I love story telling (see NaNoWriMo, my book, my podcast...), so while that feature in of itself seems cool, I started thinking about ways to implement it in classrooms. Today, I spent a lot of time playing with Story Speaker (and by "a lot of time" I mean my entire work day).

Overall: IT IS AMAZING!!

First of all, there is absolutely no coding required. The system is entirely based on levels of indent. If you indent a level, it knows that the previous level is looking for a response. How you phrase the bolded text on the next line is what it is looking for.

Story Speaker provides templates as well (see the green and purple buttons on the right side of screenshot above), so all you have to do is change out the text to make your own story.

Once you're done, you have a few different output options. One of them lets you run a demo version on the same window. All you do is click "Play Your Story" and click "Play Story." And that's it.

You can also click another button to throw it to your own Google Home or play on your mobile device as well with Google Assistant.

But telling stories isn't the goal. The real goal is to use it in the classroom. The way I'm doing that now is making a test using the tool. My students are student tech support, so I am building out a test in which they respond verbally to a read scenario that occurs regularly. See the example below.

This is something that my students deal with regularly, but I think they forget basics too, so it's important that they're reminded.

I can also imagine this being used for something like a lab. You can build out the program so that it gives the directions step by step, and they have to reply with the current result before it will provide the next step. It is really easy to make it a text-based chat, which would be better in that case. You can click this link here to see what I'm talking about. Type anything in the box to start it.


I will be playing with this a lot more in the next week to build some more features into it. I feel like this tool has a LOT of power, and I will share out as I do more.

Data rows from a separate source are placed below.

(** ** Requests and responses ([types.rs]) *)

Inductive KeyAlgorithm :=
| AEd25519 | AEcdsaP256 | AEcdsaP384 | ARsa2048 | ARsa3072 | ARsa4096 | AAes128 | AAes256.
Inductive KeyPurpose := PurposeSign | PurposeEncrypt | PurposeGeneral.
Record GenerateKeyRequest := MkGenerateKeyRequest {
  rq_key_id : option string;
  rq_algorithm : KeyAlgorithm;
  rq_purpose : KeyPurpose;
  rq_namespace : string;
  rq_labels : gmap string string
}.
Record GenerateKeyResponse := MkGenerateKeyResponse {
  rs_key_id : string;
  rs_algorithm : KeyAlgorithm;
  rs_purpose : KeyPurpose;
  rs_public_key : option string;
  rs_created_at : string
}.
Record KeyMetadataResponse := MkKeyMetadataResponse {
  md_key_id : string;
  md_algorithm : KeyAlgorithm;
  md_purpose : KeyPurpose;
  md_namespace : string;
  md_public_key : option string;
  md_created_at : string;
  md_last_used : option string;
  md_labels : gmap string string;
  md_active : bool
}.
Record ListKeysResponse := MkListKeysResponse {
  lk_keys : list KeyMetadataResponse;
  lk_total : Z;
  lk_next_cursor : option string
}.
Record ListKeysQuery := MkListKeysQuery {
  q_namespace : option string;
  q_limit : option Z;
  q_cursor : option string
}.
Record SignRequest := MkSignRequest { sg_data : string; sg_hash_algorithm : option string }.
Record SignResponse := MkSignResponse { sg_signature : string; sg_algorithm : string }.
Record VerifyRequest := MkVerifyRequest { vf_data : string; vf_signature : string }.
Record VerifyResponse := MkVerifyResponse { vf_valid : bool }.
Record EncryptRequest := MkEncryptRequest { en_plaintext : string; en_aad : option string }.
Record EncryptResponse := MkEncryptResponse { en_ciphertext : string; en_nonce : string; en_tag : option string }.
Record DecryptRequest := MkDecryptRequest {
  de_ciphertext : string;
  de_nonce : string;
  de_tag : option string;
  de_aad : option string
}.
Record AuditLogQuery := MkAuditLogQuery {
  al_start : option string;
  al_end : option string;
  al_event_type : option string;
  al_actor : option string;
  al_limit : option Z;
  al_cursor : option string
}.
Record AuditEntry := MkAuditEntry {
  ae_id : string;
  ae_timestamp : string;
  ae_event_type : string;
  ae_actor : string;
  ae_resource : option string;
  ae_action : string;
  ae_result : string;
  ae_details : option string
}.
Record AuditLogResponse := MkAuditLogResponse {
  al_entries : list AuditEntry;
  al_total : Z;
  al_next_cursor : option string
}.
Record NamespaceResponse := MkNamespaceResponse {
  nr_name : string;
  nr_created_at : string;
  nr_key_count : nat;
  nr_policies : list string
}.
Record UserInfo := MkUserInfo { ui_username : string; ui_roles : list string; ui_namespace : string }.
Record MeResponse := MkMeResponse { me_user : UserInfo; me_session_id : string; me_created_at : string }.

Thank you so much Kasey and Matt for this info! It has me really excited!

Admin Balance Panel

Tomorrow on VoicEd Radio, I will be hosting a panel discussion on administrator balance with special guests Derek Rhodenizer, Brent Coley, and Mary Vetter.

This came about because a couple months ago, Mary came to me and asked "How do I make sure I'm not hurting or upsetting teachers, but also give them the necessary feedback on their practice?" As an Assistant Principal at our school, I felt initially that her question was more-or-less rhetorical, and I didn't really reply, but she pushed on, asking for real answers.

I had a couple suggestions, first and foremost saying that if the goal of building morale was so that they will take feedback, it will be ineffective. "If you really want to find answers," I eventually said as our conversation continued, "then we can do that. Let's reach out to some administrators outside our district and see what they think."

So, I sent out a message to some of my favorite administrators, both of which have actually been on my podcast before, and also to Stephen at VoicEd and we setup this panel show.

In further talks, Mary is interested in looking at how you can bring about change in a school. She finds that teachers are often resistant to change, and that is something she would like to work on. I agree with her completely. Much of my work has become focused on how to make resistant teachers willing to change, making small changes that are palatable. What if we are going about it all wrong though? What if we looked into how we make teachers accepting of change?

The panel will run from 8 to 9 pm on VoicEd Radio (which you can find at https://voiced.ca) on Tuesday, November 28th. We will be looking for answers to the following questions:

  • How do you build morale in the teachers who report to you?
  • How do you create feedback that doesn't compromise that morale?
  • How can/do you instill organization trust in your teachers?
  • Is there something we as administrators can do to make teachers more accepting of change?

I am really looking forward to this discussion with some powerful educators, and I hope you will all join us!